At sites of chronic inflammation epithelial cells are exposed to high levels of reactive oxygen species (ROS), which can contribute to the initiation and development of many different human cancers. Aberrant epigenetic alterations that cause transcriptional silencing of tumor suppressor genes are also implicated in many diseases associated with inflammation, including cancer. However, it is not clear how altered epigenetic gene silencing is initiated during chronic inflammation. The high level of ROS at sites of inflammation is known to induce oxidative DNA damage in surrounding epithelial cells. Furthermore, DNA damage is known to trigger several responses, including recruitment of DNA repair proteins, transcriptional repression, chromatin modifications and other cell signaling events. Recruitment of epigenetic modifiers to chromatin in response to DNA damage results in transient covalent modifications to chromatin such as histone ubiquitination, acetylation and methylation and DNA methylation. DNA damage also alters non-coding RNA expression. All of these alterations have the potential to alter gene expression at sites of damage. Typically, these modifications and gene transcription are restored back to normal once the repair of the DNA damage is completed.
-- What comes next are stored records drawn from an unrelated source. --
(** With a scale that is not negative, [invertX] keeps the order of
    pixels. *)
Lemma invertX_mono t p q :
  0 <= zoomK t -> ~ zoomK t == 0 -> p <= q -> invertX t p <= invertX t q.
Proof.
  intros Hk Hn H. unfold invertX. apply ndiv_le_mono_nonneg; auto.
  now apply nadd_le_mono_r_sub.
Qed.

(** ** The behaviour of a chart *)

Lemma shows_chart_identity w : shows_chart w zoomIdentity.
Proof.
  assert (forall p : T, invertX zoomIdentity p == p) as E
    by (intros p; unfold invertX; simpl; nfield).
  split; simpl.
  - split; [reflexivity | apply (nofpos_ge_1 40)].
  - rewrite E. reflexivity.
  - rewrite E. reflexivity.
Qed.

(** Whatever transform it is given, [constrain] of a chart's behaviour
    returns one that shows pixels of the chart only, if the scale is in
    the scale extent. *)
Lemma shows_chart_constrain w h t :
  0 <= w -> 1 <= zoomK t <= nofZ 40 ->
  shows_chart w (constrain (chartBehavior w h) t).
Proof.
  intros Hw Hk.
  destruct (constrain_fits_X (chartBehavior w h) t 0 0 w h eq_refl
              (nge_1_neq0 _ (proj1 Hk)) (invertX_narrower t w (proj1 Hk) Hw))
    as [H0 H1].
  split; [now rewrite constrain_zoomK | exact H0 | exact H1].
Qed.

Lemma shows_chart_step w h t g :
  0 <= w -> shows_chart w t -> shows_chart w (gesture_step (chartBehavior w h) t g).
Proof.
  intros Hw [Hk _ _]. destruct g as [factor p | p p1]; simpl;
    apply shows_chart_constrain; auto.
  apply (scaleTo_between (chartBehavior w h)). apply (nofpos_ge_1 40).
Qed.

(** C17: Over every sequence of gestures, the transform kept by the behaviour
    that [drawChart] configures has a scale between 1 and 40 and shows
    pixels of the chart only. *)
Theorem gesture_run_shows_chart w h (gs : list (gesture T)) :
  0 <= w -> shows_chart w (gesture_run (chartBehavior w h) gs zoomIdentity).
Proof.
  intros Hw. unfold gesture_run. apply fold_left_invariant;
    [intros t g; now apply shows_chart_step | apply shows_chart_identity].
Qed.

(** ** The behaviour of the benchmark *)

Lemma bench_step_scale w h t g :
  zoomK t == 1 -> zoomK (gesture_step (benchBehavior w h) t g) == 1.
Proof.
  intros E. destruct g as [factor p | p p1]; simpl; [| exact E].
  apply nle_antisym; [| apply nmax_le_l].
  apply nmax_lub; [reflexivity | apply nmin_le_l].
Qed.

(** With [scaleExtent([1, 1])] no gesture changes the scale: the benchmark
    pans only. *)
Theorem bench_never_scales w h (gs : list (gesture T)) :
  zoomK (gesture_run (benchBehavior w h) gs zoomIdentity) == 1.
Proof.
  unfold gesture_run.
  apply (fold_left_invariant (fun t => zoomK t == 1));
    [intros t g; apply bench_step_scale | reflexivity].
Qed.

End BehaviourFacts.

(** ** The zoomed domain *)

Section DomainBounds.
Context {T : Type} {ops : NumOps T} {fld : NumField T} {ord : NumOrder T}.
Context {dates : DateOps T} {dlaws : DateLaws T} {dord : DateOrder T}.
Context {query : RangeQuery T}.
Add Field d3zoom_domain_field : nfield_th (setoid neq_equiv num_ring_ext).
Implicit Types (t z : ZoomTransform T) (s : TimeScale T) (this : ChartView T).

(** The number interpolated at a pixel of the range lies between the
    numbers of the ends of the domain. *)
Lemma interpolate_between (d0 d1 : Z) (r0 r1 px : T) :
  ~ r0 == r1 -> between r0 r1 px ->
  between (ofDate d0) (ofDate d1)
          (ofDate d0 * (1 - (px - r0) / (r1 - r0))
           + ofDate d1 * ((px - r0) / (r1 - r0))).
Proof.
  intros Hr Hpx.
  pose proof (between_affine ((ofDate d1 - ofDate d0) / (r1 - r0))
                (ofDate d0 - (ofDate d1 - ofDate d0) / (r1 - r0) * r0)
                r0 r1 px Hpx) as H.
  revert H. apply between_proper; nfield.
Qed.

(** A pixel of the range of a time scale has its date in the domain. *)
Lemma timeInvert_between s px :
  ~ fst (timeRange s) == snd (timeRange s) ->
  between (fst (timeRange s)) (snd (timeRange s)) px ->
  betweenZ (fst (timeDomain s)) (snd (timeDomain s)) (timeInvert s px).
Proof.
  destruct s as [[d0 d1] [r0 r1]]. unfold timeInvert. simpl. intros Hr Hpx.
  apply toDate_between. now apply interpolate_between.
Qed.

(** A transform that shows pixels of the chart only has the ends of the
    view port, seen through it, between 0 and the width. *)
Lemma shows_chart_ends w z :
  0 <= w -> shows_chart w z ->
  between 0 w (invertX z 0) /\ between 0 w (invertX z w).
Proof.
  intros Hw [[Hk _] H0 H1].
  pose proof (invertX_mono z 0 w (nge_1_nonneg _ Hk) (nge_1_neq0 _ Hk) Hw) as Hm.
  split; apply between_sorted; auto; etransitivity; eassumption.
Qed.

(** C18: A zoom by a transform that the behaviour of the chart delivers gives
    [rx] a domain within the domain of [x]: the zoomed axis never shows a
    date outside the dates the axis was made with. *)
Theorem zoomDomain_within this z :
  0 <= width this -> ~ width this == 0 -> shows_chart (width this) z ->
  betweenZ (fst (xDomain (chart this))) (snd (xDomain (chart this)))
           (fst (zoomDomain this z)) /\
  betweenZ (fst (xDomain (chart this))) (snd (xDomain (chart this)))
           (snd (zoomDomain this z)).
Proof.
  intros Hw Hn Hz. destruct (shows_chart_ends _ z Hw Hz) as [H0 H1].
  assert (~ fst (timeRange (chartX this)) == snd (timeRange (chartX this)))
    as Hr by (simpl; intros E; apply Hn; now symmetry).
  unfold zoomDomain, rescaleX. simpl.
  split; apply (timeInvert_between (chartX this)); auto.
Qed.

End DomainBounds.

(** ** Zoom and redraw *)

Section DomainShift.
Context {T : Type} {ops : NumOps T} {fld : NumField T} {ord : NumOrder T}.
Context {dates : DateOps T} {dlaws : DateLaws T} {dord : DateOrder T}.
Context {dshift : DateShift T} {query : RangeQuery T}.
Add Field d3zoom_shift_field : nfield_th (setoid neq_equiv num_ring_ext).
Implicit Types (t z : ZoomTransform T) (s : TimeScale T) (this : ChartView T).

(** On a scale whose dates are not negative, moving the domain by [c]
    milliseconds moves the date of every pixel of the range by [c]. *)
Lemma timeInvert_shift (d0 d1 c : Z) (r0 r1 px : T) :
  ~ r0 == r1 -> between r0 r1 px ->
  (0 <= d0)%Z -> (0 <= d1)%Z -> (0 <= c)%Z ->
  timeInvert (mkTimeScale (d0 + c, d1 + c)%Z (r0, r1)) px
  = (timeInvert (mkTimeScale (d0, d1) (r0, r1)) px + c)%Z.
Proof.
  intros Hr Hpx H0 H1 Hc. unfold timeInvert. cbn [timeDomain timeRange].
  rewrite <- toDate_shift; [| | exact Hc].
  - apply toDate_proper. rewrite !ofDate_add. nfield.
  - apply (between_nonneg (ofDate d0) (ofDate d1));
      auto using ofDate_nonneg, interpolate_between.
Qed.

(** So does the domain a zoom gives [rx], when the domain of [x] moves. *)
Lemma zoomDomain_shift this that z (c : Z) :
  width that = width this ->
  xDomain (chart that)
  = (fst (xDomain (chart this)) + c, snd (xDomain (chart this)) + c)%Z ->
  0 <= width this -> ~ width this == 0 -> shows_chart (width this) z ->
  (0 <= fst (xDomain (chart this)))%Z -> (0 <= snd (xDomain (chart this)))%Z ->
  (0 <= c)%Z ->
  zoomDomain that z
  = (fst (zoomDomain this z) + c, snd (zoomDomain this z) + c)%Z.
Proof.
  intros Ew Ex Hw Hn Hz H0 H1 Hc.
  destruct (shows_chart_ends _ z Hw Hz) as [Hl Hh].
  assert (~ 0 == width this) as Hr by (intros E; apply Hn; now symmetry).
  unfold zoomDomain, rescaleX, chartX. rewrite Ew, Ex.
  destruct (xDomain (chart this)) as [d0 d1]. cbn [fst snd timeDomain timeRange] in *.
  f_equal; now apply timeInvert_shift.
Qed.

(** A call of [zoom] on a chart whose throttle is at rest, and the tick:
    [rx] has the domain of the transform. *)
Lemma zoom_call_tick this z :
  zoom this = drawProc ->
  chart (view_run [ZoomCall [z]; ZoomTick] this)
  = setRx (chart this) (zoomDomain this z).
Proof.
  intros Ez. unfold view_run. cbn [fold_left view_step]. unfold tickZoom.
  cbn [zoom chart width height y yAxis view]. rewrite Ez.
  change (timeout (invoke drawProc [z])) with (@drawProc (list (ZoomTransform T)), Some [z]).
  cbv beta iota.
  set (this0 := mkChartView _ _ _ _ _ _ _).
  change (zoomDomain this z) with (zoomDomain this0 z).
  change (chart this) with (chart this0).
  destruct (getMinMax (tree (chart this0)) (fst (zoomQuery this0 z))
                      (snd (zoomQuery this0 z))) as [mm |] eqn:E.
  - now rewrite (zoomBody_answered this0 z [] mm E).
  - now rewrite (zoomBody_not_answered this0 z [] E).
Qed.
However, chronic inflammation may induce sustained DNA damage and DNA damage responses that result in these transient covalent chromatin modifications becoming mitotically stable epigenetic alterations. Understanding how epigenetic alterations are initiated during chronic inflammation will allow us to develop pharmaceutical strategies to prevent or treat chronic inflammation-induced cancer. This review will focus on types of DNA damage and epigenetic alterations associated with chronic inflammatory diseases, the types of DNA damage and transient covalent chromatin modifications induced by inflammation and oxidative DNA damage and how these modifications may result in epigenetic alterations.